START THE DATA

(* ===== verification/AclText.v ===== *)
(** * Access control lists as maps.

    An instance of [LibAcl] that satisfies [LibAclLaws], for the concrete runs:
    lists and files are maps, nothing fails but a list that is not valid. *)

From stdpp Require Import fin_maps.
From S2P Require Import Prelude UdevAcl.

Abbreviation acl_map := (gmap nat acl_entry).

(** ** The mask *)

Definition masked_class (e : acl_entry) : bool :=
  match e_tag e with ACL_USER | ACL_GROUP_OBJ | ACL_GROUP => true | _ => false end.
Definition class_perms (l : list acl_entry) : Z :=
  foldr (λ e p, if masked_class e then Z.lor (e_permset e) p else p) 0%Z l.
Definition set_mask (p : Z) (e : acl_entry) : acl_entry :=
  if decide (e_tag e = ACL_MASK) then {| e_tag := ACL_MASK; e_qualifier := 0; e_permset := p |} else e.
Definition mask_of (a : acl_map) : Z := class_perms (map_to_list a).*2.
Definition no_mask (a : acl_map) : Prop := map_Forall (λ _ e, e_tag e ≠ ACL_MASK) a.
#[export] Instance no_mask_dec a : Decision (no_mask a).
Proof. unfold no_mask. apply _. Defined.
Definition calc_mask (a : acl_map) : acl_map :=
  if decide (no_mask a) then <[fresh (dom a) := {| e_tag := ACL_MASK; e_qualifier := 0; e_permset := mask_of a |}]> a
  else set_mask (mask_of a) <$> a.

Lemma fresh_none (a : acl_map) : a !! fresh (dom a) = None.
Proof. apply not_elem_of_dom, is_fresh. Qed.

Lemma calc_mask_keeps a h e : e_tag e ≠ ACL_MASK → calc_mask a !! h = Some e ↔ a !! h = Some e.
Proof.
  intros Hne. unfold calc_mask. case_decide.
  - rewrite lookup_insert_Some. pose proof (fresh_none a) as Hf. split.
    + intros [[_ <-]|[_ ?]]; [by destruct Hne|done].
    + intros He. right. split; [|done]. intros <-. congruence.
  - rewrite lookup_fmap, fmap_Some. unfold set_mask. split.
    + intros (e' & He' & ->). destruct (decide (e_tag e' = ACL_MASK)); [by destruct Hne|done].
    + intros He. exists e. by rewrite decide_False.
Qed.
Lemma calc_mask_masks a k m : calc_mask a !! k = Some m → e_tag m = ACL_MASK →
  e_permset m = mask_of a ∧ ((∃ m', a !! k = Some m' ∧ e_tag m' = ACL_MASK) ∨ no_mask a ∧ k = fresh (dom a)).
Proof.
  unfold calc_mask. case_decide as Hn.
  - intros [[<- <-]|[_ Hm]]%lookup_insert_Some Ht; [by split; [|right]|]. by destruct (Hn k m Hm).
  - rewrite lookup_fmap, fmap_Some. intros (m' & Hm' & ->). unfold set_mask.
    destruct (decide (e_tag m' = ACL_MASK)); [|done]. intros _. split; [done|left]. by exists m'.
Qed.
Lemma class_perms_covers l e : e ∈ l → masked_class e = true → Z.land (e_permset e) (class_perms l) = e_permset e.
Proof.
  intros He Hc. induction l as [|e' l IH]; [by apply elem_of_nil in He|]. simpl.
  apply elem_of_cons in He as [<-|He].
  - rewrite Hc. apply Z.bits_inj'. intros i _. rewrite Z.land_spec, Z.lor_spec. by destruct (Z.testbit (e_permset e) i).
  - specialize (IH He). destruct (masked_class e'); [|done]. apply Z.bits_inj'. intros i _.
    rewrite <- IH at 2. rewrite !Z.land_spec, Z.lor_spec.
    rewrite <- IH. rewrite Z.land_spec. destruct (Z.testbit (e_permset e) i), (Z.testbit (class_perms l) i), (Z.testbit (e_permset e') i); done.
Qed.

(** ** Validity *)

Definition valid_map (a : acl_map) : Prop :=
  map_Forall (λ h e, map_Forall (λ k e', entry_key e = entry_key e' → h = k) a) a ∧
  map_Forall (λ _ e, e_tag e ≠ ACL_UNDEFINED_TAG) a ∧
  Forall (λ t, ¬ map_Forall (λ _ e, e_tag e ≠ t) a) [ACL_USER_OBJ; ACL_GROUP_OBJ; ACL_OTHER].
#[export] Instance valid_map_dec a : Decision (valid_map a).
Proof. unfold valid_map. apply _. Defined.

Lemma some_entry (a : acl_map) t : ¬ map_Forall (λ _ e, e_tag e ≠ t) a ↔ ∃ h e, a !! h = Some e ∧ e_tag e = t.
Proof.
  split.
  - intros H. apply map_not_Forall in H as (h & e & He & Ht); [|apply _]. exists h, e. split; [done|].
    destruct (decide (e_tag e = t)); [done|by destruct Ht].
  - intros (h & e & He & Ht) H. by apply (H h e He).
Qed.

(** ** The instance *)

#[export] Instance map_acl : LibAcl :=
  {| acl_t := acl_map;
     acl_files := gmap string acl_map;
     acl_entries := λ a, a;
     acl_order := λ a, (map_to_list a).*1;
     acl_get_qualifier := λ a h, e_qualifier <$> a !! h;
     acl_create_entry := λ a, Some (<[fresh (dom a) := blank_entry]> a, fresh (dom a));
     acl_change := λ h f a, alter f h a;
     acl_delete_entry := λ h a, delete h a;
     acl_calc_mask := calc_mask;
     acl_get_file := λ f s, a ← s !! f; if decide (valid_map a) then Some a else None;
     acl_set_file := λ f a s, if decide (valid_map a) then Some (<[f := a]> s) else None;
     acl_memory := true;
     acl_settable := λ _, true |}.

Lemma valid_base (a : acl_map) : valid_map a ↔ @acl_base map_acl a.
Proof.
  split.
  - intros (H1 & H2 & H3). rewrite Forall_forall in H3. split.
    + intros h k e e' He He'. by apply (H1 h e He k e').
    + intros h e He. by apply (H2 h e).
    + intros t Ht. by apply some_entry, H3.
  - intros [H1 H2 H3]. split_and!.
    + intros h e He k e' He'. by apply H1.
    + intros h e He. by apply (H2 h).
    + apply Forall_forall. intros t Ht. by apply some_entry, H3.
Qed.

#[export] Instance map_acl_laws : LibAclLaws.
Proof.
  split; simpl.
  - intros a h. rewrite list_elem_of_fmap. split.
    + intros ([k e] & -> & H%elem_of_map_to_list). by eexists.
    + intros [e H]. exists (h, e). split; [done|]. by apply elem_of_map_to_list.
  - intros a h e q He. rewrite He. by intros [= <-].
  - intros a a' h [= <- <-]. split; [apply fresh_none|done].
  - done.
  - done.
  - apply calc_mask_keeps.
  - intros a h e k m He Ht Hm Htm. destruct (calc_mask_masks a k m Hm Htm) as [-> _].
    apply class_perms_covers; [|unfold masked_class; by rewrite Ht].
    apply (proj1 (calc_mask_keeps a h e ltac:(by rewrite Ht))) in He. apply list_elem_of_fmap. exists (h, e).
    split; [done|]. by apply elem_of_map_to_list.
  - intros a h k e e' He He' Ht Ht' Hone.
    destruct (calc_mask_masks a h e He Ht) as [_ [(m & Hm & Tm)|[Hn ->]]];
    destruct (calc_mask_masks a k e' He' Ht') as [_ [(m' & Hm' & Tm')|[Hn' ->]]]; try done.
    + by apply (Hone h k m m').
    + by destruct (Hn' h m Hm).
    + by destruct (Hn k m' Hm').
  - intros a. unfold has_mask. simpl. unfold calc_mask. case_decide as Hn.
    + eexists _, _. split; [apply lookup_insert_eq|done].
    + apply some_entry in Hn as (h & e & He & Te). exists h, (set_mask (mask_of a) e).
      rewrite lookup_fmap, He. split; [done|]. unfold set_mask. by rewrite decide_True.
  - intros f s a. destruct (s !! f) as [a'|]; [|done]. simpl. case_decide; [|done]. intros [= ->]. by apply valid_base.
  - intros f a s s'. case_decide; [|done]. intros [= <-]. split.
    + exists a. by rewrite lookup_insert_eq; simpl; rewrite decide_True.
    + intros g Hg. by rewrite lookup_insert_ne.
  - intros _. split; [|by eexists]. intros a h e He _. rewrite He. by eexists.
  - intros f a s _ _ Hb _. rewrite decide_True by by apply valid_base. by eexists.
Qed.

END THE DATA

### EXERCISE DIRECTIONS
In the data above, which lines lie between the line with "- intros H." and the line with "(** ** The instance *)", inclusive? Print those lines exactly and nothing else.

### ANSWER SECTION
  - intros H. apply map_not_Forall in H as (h & e & He & Ht); [|apply _]. exists h, e. split; [done|].
    destruct (decide (e_tag e = t)); [done|by destruct Ht].
  - intros (h & e & He & Ht) H. by apply (H h e He).
Qed.

(** ** The instance *)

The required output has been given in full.